Canada used to be known for its conservative mortgage lending, but that’s no longer the case. The Bank of Canada (BoC) warned mortgage quality has “deteriorated” in 2020. The central bank found highly indebted households, those with a loan-to-income ratio higher than 450%, now represent a record share of new mortgage debt.
Highly indebted households used to be a small share of mortgage debt. The share surged in 2016/2017, during Toronto and Vancouver’s mini-bubble. Mortgage stress tests were rolled out to lower the share, and it appeared to work. For a while. Now they’re back with a vengeance, with over 1 in 5 new mortgages going to highly indebted households.

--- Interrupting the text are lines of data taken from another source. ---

(** The decimal numeral of a number is never empty, so as a string it
    is truthy, also for zero. *)
Lemma bigintToString_truthy (n : Z) : truthy (Some (bigintToString n)) = true.
Proof.
  unfold truthy, bigintToString. apply negb_true_iff.
  destruct (String.eqb_spec (pretty n) "") as [Hnil|]; [|done].
  exfalso. unfold pretty, pretty_Z in Hnil. destruct n as [|p|p]; [done| |done].
  by apply (pretty_N_nonempty (N.pos p)).
Qed.

Section MoreDecoderFacts.
Context {E : Ethers}.

Lemma topicIs_other (log : Log.t) (i : nat) (t : string) :
  Log.topics log !! i <> Some t -> topicIs log i t = false.
Proof.
  intros Hne. unfold topicIs. destruct (Log.topics log !! i) as [s|]; [|done].
  destruct (String.eqb_spec s t) as [->|]; [by destruct Hne|done].
Qed.

End MoreDecoderFacts.

(** X1. A log that is not a mint yields nothing: one whose first topic
    is none of the three transfer signatures (or that has no topic), a
    Transfer whose sender topic is not the zero address, and an
    ERC-1155 single or batch transfer whose from topic is not the zero
    address. *)
Theorem non_mints_yield_nothing {E : Ethers} (log : Log.t) (c : string) :
  getAddress (Log.address log) = Some c ->
  (forall t0, Log.topics log !! 0%nat = Some t0 ->
     t0 <> TRANSFER_TOPIC /\ t0 <> TRANSFER_SINGLE_TOPIC /\ t0 <> TRANSFER_BATCH_TOPIC) \/
  (Log.topics log !! 0%nat = Some TRANSFER_TOPIC /\
   Log.topics log !! 1%nat <> Some ZERO_TOPIC) \/
  (Log.topics log !! 0%nat = Some TRANSFER_SINGLE_TOPIC /\
   Log.topics log !! 2%nat <> Some ZERO_TOPIC) \/
  (Log.topics log !! 0%nat = Some TRANSFER_BATCH_TOPIC /\
   Log.topics log !! 2%nat <> Some ZERO_TOPIC) ->
  processLog log = Normal [].
Proof.
  intros Hc Hcase. rewrite (processLog_unfold log c Hc). f_equal.
  destruct Hcase as [Hother | [[H0 Hfrom] | [[H0 Hfrom] | [H0 Hfrom]]]].
  - unfold tryCatch, switchTopic0.
    destruct (Log.topics log !! 0%nat) as [t0|]; [|done].
    destruct (Hother t0 eq_refl) as (Ht & Hs & Hb).
    destruct (String.eqb_spec t0 TRANSFER_TOPIC); [done|].
    destruct (String.eqb_spec t0 TRANSFER_SINGLE_TOPIC); [done|].
    by destruct (String.eqb_spec t0 TRANSFER_BATCH_TOPIC).
  - rewrite (switchTopic0_transfer _ log H0). unfold tryCatch, transferCase.
    by rewrite (topicIs_other log 1 _ Hfrom).
  - rewrite (switchTopic0_single _ log H0). unfold tryCatch, transferSingleCase.
    by rewrite (topicIs_other log 2 _ Hfrom).
  - rewrite (switchTopic0_batch _ log H0). unfold tryCatch, transferBatchCase.
    by rewrite (topicIs_other log 2 _ Hfrom).
Qed.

Highly Indebted Borrowers Now Behind 22% of New Mortgage Debt In Canada
The share of newly issued mortgage debt going to highly indebted borrowers surged. These borrowers represent 21.7% of mortgages issued in Q4 2020, a new record high. It dwarfs the previous record set back in Q4 2016 when Toronto and Vancouver had a mini-bubble.
After the stress test, the share dropped to 12.3% of borrowers in Q2 2018. It did start to take off a few quarters before the pandemic. That explains why the pandemic stimulus was so effective in stimulating demand. It was already surging, and they gave borrowers cheaper mortgage debt anyway.
No, you’re not having deja vu. We discussed similar data (down to the same quarter), a few months ago. That was when the industry was examining the issue brewing, and now the BoC is discussing it with the public. They also gave the number of highly indebted insured mortgage borrowers though. So that’s a new data point.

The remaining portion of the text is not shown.